The preferreds rose 28 cents to $25.34.

For the quarter, net income was $50.5 million, or 55 cents per share. In the previous year, net income was $45.2 million, or 50 cents per share.

Webster’s overall loan portfolio increased 11.3% to $1.5 billion. Deposits improved 13.8%.

Morgan Stanley on tap

Morgan Stanley & Co. Inc. is slated to bring its earnings on Monday. Its preferreds have been inching up ahead of the reveal.

In Thursday trading, the 6.375% series I fixed-to-floating rate noncumulative preferreds (NYSE: MSPI) gained a penny to $25.66. Over 732,000 shares were exchanged, making the issue the day’s most active among listed and paying securities.
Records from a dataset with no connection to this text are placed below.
(* ===== verification/DomContentDemo.v ===== *)
(** * Content rows at concrete props

    A node whose state is its text; the markup that is written is stripped to a text. *)
From S2P Require Import Prelude JsValue PropertyPayload PropertyPayloadSpec DomHost DomHtmlReset DomHtmlResetSpec DomDemo DomContent DomContentSpec.

Section Demo.
Definition stripMarkup (name : string) (v : value) (d : string) : effect string unit :=
  match v with
  | VStr s => (Ok tt, if bool_decide (name = "innerHTML") then textOfMarkup s else s)
  | _ => (Ok tt, d)
  end.
#[local] Instance strippingHost : Host unit string := markupHostOf stripMarkup.

#[local] Instance strippingContent : ContentHost tt markup textOfMarkup markup.
Proof.
  split; try done.
  - intros d. split; [done|]. simpl. by rewrite textOfMarkup_markup.
  - intros d0 d. exists d0. simpl. by rewrite textOfMarkup_markup.
  - intros s d. by right.
  - intros d. by eexists.
  - intros d. eexists. split; [done|]. by intros c.
  - apply textOfMarkup_markup.
Qed.

#[local] Instance strippingWrites : ContentWrites tt markup markup (fun s => markup (textOfMarkup s)).
Proof. split; [intros s d; by eexists|intros s d; by eexists|done]. Qed.

Definition contentHeap (r : ref) : jsobject :=
  match r with
  | User 1 => literal [("children", VStr "hi")]
  | User 2 => literal [("dangerouslySetInnerHTML", VObj (User 3))]
  | User 3 => literal [("__html", VStr "mbold")]
  | _ => literal []
  end.
Definition contentWorld : resetWorld unit string := mkResetWorld "hi" (mkResets 1 [tt] ∅).

Lemma content_update_renders_witness :
  exists record w', applyDangerousHtmlTextResetFakeDomRows contentHeap (inr tt)
      (Some [inr (innerHtmlRow (createSetInnerHtmlEntry "dangerouslySetInnerHTML" "mbold"))]) contentWorld = (Ok record, None, w')
    /\ markup (rw_host w') = "mbold".
Proof.
  destruct (createDangerousHtmlTextResetDiagnostic contentHeap (VStr "div") (VObj (User 1)) (VObj (User 2)) (mkDiagnostics 1 ∅))
    as [[[id dg]|e] s'] eqn:E; [|exfalso; vm_compute in E; discriminate].
  destruct (describeTextOrHtmlProps contentHeap (VStr "div") (VObj (User 1)) "previous") as [previous|e] eqn:E1; [|exfalso; vm_compute in E1; discriminate].
  destruct (describeTextOrHtmlProps contentHeap (VStr "div") (VObj (User 2)) "next") as [next|e] eqn:E2; [|exfalso; vm_compute in E2; discriminate].
  pose proof (content_update_renders contentHeap tt markup textOfMarkup markup (fun s => markup (textOfMarkup s)) _ _ _ _ _ _ _ _ _
    contentWorld E E1 E2 eq_refl) as [_ H].
  vm_compute in E1, E2. injection E1 as <-. injection E2 as <-.
  assert (Hdg : dg_propertyPayloadRowsAccepted dg = true
    /\ dg_blockedMutationRows dg = [innerHtmlRow (createSetInnerHtmlEntry "dangerouslySetInnerHTML" "mbold")]).
  { vm_compute in E. injection E as _ <- _. split; reflexivity. }
  destruct Hdg as [Ha Hb]. rewrite Ha, Hb in H.
  destruct (H (plain_literal [("children", VStr "hi")]) (plain_literal [("dangerouslySetInnerHTML", VObj (User 3))]) eq_refl
    (or_intror eq_refl) eq_refl) as (record & w' & H1 & H2 & _).
  exists record, w'. split; [exact H1|exact H2].
Defined.
End Demo.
Morgan Stanley earnings are expected to increase year over year. According to Zacks Investments, analysts are forecasting earnings per share of 73 cents, up from 60 cents a year ago.

DynaGas gets symbol

DynaGas LNG Partners LP’s $75 million of 9% series A cumulative redeemable preferred units – a deal from Monday – was assigned a temporary trading symbol, according to a trader.

The temporary ticker is “DYNGF.”

Paper closed at $24.60, up 2 cents.

A trader quoted the recently priced issue at $24.50 bid, $24.55 offered earlier in the session, noting that investors might be shying away from the name given weakening oil prices.

Morgan Stanley & Co. LLC was the lead on the deal. Other joint bookrunners included Credit Suisse Securities (USA) Inc., Stifel Nicolaus & Co. and DNB Markets.

Price talk was 9% to 9.125% on the non-rated deal, which came upsized from $50 million.

Proceeds will be used with borrowings under a new secured debt facility to finance the purchase price of an optional vessel acquisition. Should that acquisition fail, the funds will be used for general partnership purposes, including working capital.

DynaGas is a Monaco-based growth-oriented limited partnership focused on owning and operating LNG carriers.